En campos altamente especializados, los académicos suelen utilizar un lenguaje similar para describir los mismos conceptos, dijo Davarian Baldwin, historiador del Trinity College de Connecticut que escribe sobre raza y educación superior. Gay claramente cometió errores, dijo, pero con la difusión del software diseñado para detectar plagio, no sería difícil encontrar coincidencias similares en trabajos de otros presidentes y profesores.
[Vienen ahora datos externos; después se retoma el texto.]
Definition _collate_and_decode_sample
    (decoder : option (buffer -> result Tensor))
    (data : (gmap string string * entry) * entry) : result Sample :=
  let '(ann_data, image_data) := data in
  let '(classification_data, segmentation_data) := ann_data in
  let '(segmentation_path, segmentation_buffer) := segmentation_data in
  let '(image_path, image_buffer) := image_data in
  c ← _decode_classification_data classification_data;
  seg ← decode decoder segmentation_buffer;
  img ← decode decoder image_buffer;
  mret (mkSample (Classification.label c) (Classification.species c)
          segmentation_path seg image_path img).

(** The stages of [_make_datapipe], named for the statements below:
    the parsed classification list of the split, the kept segmentation
    entries, and the doubly joined stream handed to the [Mapper]. *)
Definition classification_stage (anns_dp : IterDataPipe entry)
    (config : DatasetConfig) : IterDataPipe (gmap string string) :=
  hint_shuffling (hint_sharding
    (CSVDictParser
       (Filter (Demultiplexer anns_dp 2 _classify_anns 0)
          (path_comparator pathlib.name (split config ++ ".txt")))
       ["image_id"; "label"; "species"] " ")).

Definition segmentation_stage (anns_dp : IterDataPipe entry)
  : IterDataPipe entry :=
  Filter (Demultiplexer anns_dp 2 _classify_anns 1) _filter_segmentations.

Definition joined_stage
    (resource_dps : IterDataPipe entry * IterDataPipe entry)
    (config : DatasetConfig)
  : IterDataPipe ((gmap string string * entry) * entry) :=
  IterKeyZipper
    (IterKeyZipper (classification_stage resource_dps.2 config)
       (segmentation_stage resource_dps.2)
       (getitem "image_id") (path_accessor pathlib.stem))
    (Filter resource_dps.1 _filter_images)
    (fun data => getitem "image_id" data.1) (path_accessor pathlib.stem).

Definition _make_datapipe
    (resource_dps : IterDataPipe entry * IterDataPipe entry)
    (config : DatasetConfig)
    (decoder : option (buffer -> result Tensor)) : IterDataPipe Sample :=
  let '(images_dp, anns_dp) := resource_dps in
  let images_dp := Filter images_dp _filter_images in
  let split_and_classification_dp := Demultiplexer anns_dp 2 _classify_anns 0 in
  let segmentations_dp := Demultiplexer anns_dp 2 _classify_anns 1 in
  let split_and_classification_dp :=
    Filter split_and_classification_dp
      (path_comparator pathlib.name (split config ++ ".txt")) in
  let split_and_classification_dp :=
    CSVDictParser split_and_classification_dp
      ["image_id"; "label"; "species"] " " in
  let split_and_classification_dp := hint_sharding split_and_classification_dp in
  let split_and_classification_dp := hint_shuffling split_and_classification_dp in
  let segmentations_dp := Filter segmentations_dp _filter_segmentations in
  let anns_dp :=
    IterKeyZipper split_and_classification_dp segmentations_dp
      (getitem "image_id") (path_accessor pathlib.stem) in
  let dp :=
    IterKeyZipper anns_dp images_dp
      (fun data => getitem "image_id" data.1) (path_accessor pathlib.stem) in
  Mapper dp (_collate_and_decode_sample decoder).


Definition _filter_split_and_classification_anns (data : entry) : bool :=
  bool_decide (_classify_anns data = Some 0).

(** The rows [_generate_categories] reads: the classification list of
    the default split with the fields image_id and label. *)
Definition category_rows (anns_dp : IterDataPipe entry)
    (default_config : DatasetConfig) : IterDataPipe (gmap string string) :=
  let config := default_config in
  let dp := anns_dp in
  let dp := Filter dp _filter_split_and_classification_anns in
  let dp := Filter dp (path_comparator pathlib.name (split config ++ ".txt")) in
  CSVDictParser dp ["image_id"; "label"] " ".

(** The element of the set comprehension of [_generate_categories]. *)
Definition raw_category_and_label (data : gmap string string)
  : result (string * string) :=
  image_id ← Py.dict_getitem data "image_id";
  label ← Py.dict_getitem data "label";
  mret (Py.rsplit_first image_id "_", label).

(** The element of the list comprehension of [_generate_categories]. *)
Definition category_name (raw_category : string) : string :=
  Py.join " " (map Py.title (Py.split raw_category "_")).

(** [anns_dp] is what the annotation resource loads, [default_config]
    is [self.default_config], and [set_iter] is the order in which the
    set of pairs is iterated. *)
Definition _generate_categories
    (set_iter : list (string * string) -> list (string * string))
    (anns_dp : IterDataPipe entry) (default_config : DatasetConfig)
  : result (list string) :=
  let config := default_config in
  let dp := anns_dp in
  let dp := Filter dp _filter_split_and_classification_anns in
  let dp := Filter dp (path_comparator pathlib.name (split config ++ ".txt")) in
  let dp := CSVDictParser dp ["image_id"; "label"] " " in
  raw_categories_and_labels ←
    Py.collect raw_category_and_label (yielded dp) (raised dp);
  sorted ← Py.sorted (set_iter raw_categories_and_labels)
              (fun raw_category_and_label => Py.int raw_category_and_label.2);
  unpacked ← Py.unzip2 sorted;
  let raw_categories := unpacked.1 in
  mret (map category_name raw_categories).

End Dataset.
End OxfordIITPet.


(** ** Vocabulary of the statements *)

(** The species string of a species code. *)
Definition species_of (s : string) : string :=
  if String.eqb s "1" then "cat" else "dog".

(** The field names [_make_datapipe] hands to the parser. *)
Definition fieldnames : list string := ["image_id"; "label"; "species"].

(** The lines of the classification list of the split, in the order
    the parser reads them. *)
Definition classification_lines (anns_dp : IterDataPipe entry)
    (config : OxfordIITPet.DatasetConfig) : list string :=
  flat_map (fun data : entry => datapipes.readlines data.2)
    (List.filter
       (internal.path_comparator pathlib.name (OxfordIITPet.split config ++ ".txt"))
       (List.filter (fun a => bool_decide (OxfordIITPet._classify_anns a = Some 0))
          (yielded anns_dp))).

(** A raw-entry sequence as a datapipe that ends normally. *)
Definition of_list {A : Type} (entries : list A) : IterDataPipe A :=
  mkDataPipe entries None.
(** Lines 82-100: one iteration of the [for] loop. *)
Definition loop_body (seg : segment) (v : loop_vars) : M (flow * loop_vars) :=
  let v := {| transcribed_text := transcribed_text v;
              segments_processed := segments_processed v + 1;
              last_segment_text := last_segment_text v;
              repetition_count := repetition_count v |} in
  let segment_text := strip (text seg) in
  let* (fl, v) := repeat_guard segment_text v in
  match fl with
  | Break => ret (Break, v)
  | Next =>
      if kept segment_text then
        ret (Next, {| transcribed_text := transcribed_text v ++ segment_text ++ py " ";
                      segments_processed := segments_processed v;
                      last_segment_text := last_segment_text v;
                      repetition_count := repetition_count v |})
      else ret (Next, v)
  end.

(** [for segment in segments: ...]: the generator is advanced once per
    iteration and never after a [break]. *)
Fixpoint for_segments (segments : generator) (v : loop_vars) : M loop_vars :=
  let* _ := emit (Call NextSegment) in
  match segments with
  | StopIteration => ret v
  | Fails e => raise e
  | Yield seg rest =>
      let* (fl, v) := loop_body seg v in
      match fl with
      | Break => ret v
      | Next => for_segments rest v
      end
  end.

(** ** The global repetition-ratio guard (lines 107-118) *)

(** Line 111: [len(words) / len(unique_words) if unique_words else 0]. *)
Definition ratio_of (words : list str) (unique_words : gset str) : M Q :=
  if bool_decide (unique_words = ∅) then ret (0 : Q)
  else truediv (len words) (Z.of_nat (size unique_words)).

Definition repetition_guard (transcribed_text : str) : M str :=
  let words := split transcribed_text in
  if (10 <? len words)%Z then
    let unique_words : gset str := list_to_set words in
    let* repetition_ratio := ratio_of words unique_words in
    if Qlt_le_dec 3 repetition_ratio then
      print stderr (Diag (WarnHighRatio repetition_ratio)) ;;
      flush stderr ;;
      let transcribed_text := join (py " ") (slice_to words (Z.min 50 (len words / 3))) in
      print stderr (Diag (WarnTruncated transcribed_text)) ;;
      flush stderr ;;
      ret transcribed_text
    else ret transcribed_text
  else ret transcribed_text.

(** ** From the segments to the final text (lines 72-118) *)

Definition collect_text (segments : generator) : M str :=
  print stderr (Diag DebugProcessing) ;;
  flush stderr ;;
  let* v := for_segments segments loop_entry in
  let transcribed_text := strip (transcribed_text v) in
  print stderr (Diag (DebugProcessed (segments_processed v) (len transcribed_text))) ;;
  flush stderr ;;
  repetition_guard transcribed_text.

(** ** The driver (lines 14-157) *)

(** [time.time()]. *)
Definition now (w : world) : M Q :=
  fun s => (Ret (clock w (ticks s)), {| trace := trace s; ticks := S (ticks s) |}).

Definition usage_record : json :=
  JObj [(py "error",
         JStr (py "Usage: python local_transcribe.py <audio_file_path> [model_size]"))].

Definition dependency_record (e : exn) : json :=
  JObj [(py "error", JStr (py "faster-whisper not installed"));
        (py "details", JStr (str_of_exn e));
        (py "install_command", JStr (py "pip install faster-whisper"))].

Definition failure_record (e : exn) (audio_file_path : str) : json :=
  JObj [(py "error", JStr (py "Transcription failed"));
        (py "details", JStr (str_of_exn e));
        (py "audio_file", JStr audio_file_path)].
La herramienta se vuelve peligrosa, añadió, cuando “cae en manos de quienes sostienen que la academia en general es un pozo negro de incompetencia y malos actores”.

¿Un ‘error honesto’?

John Pelissero, ex presidente interino de una universidad que ahora trabaja para el Centro Markkula de Ética Aplicada en California, dijo que los casos de plagio merecen ser evaluados individualmente y que no siempre son tan sencillos.

“Lo que buscas es si en tu trabajo hubo intencionalidad para engañar o tomar prestadas de manera inapropiada las ideas de otras personas”, dijo Pelissero. “¿O hubo un error honesto?”

Sin comentar sobre los méritos de las acusaciones contra Gay, la presidenta Irene Mulvey de la Asociación Estadounidense de Profesores Universitarios dijo que teme que las investigaciones de plagio puedan ser “un arma” para perseguir una agenda política.

“En este momento hay un ataque político de derecha a la educación superior, que se siente como una amenaza existencial a la libertad académica que ha hecho de la educación superior estadounidense la envidia del mundo”, dijo Mulvey.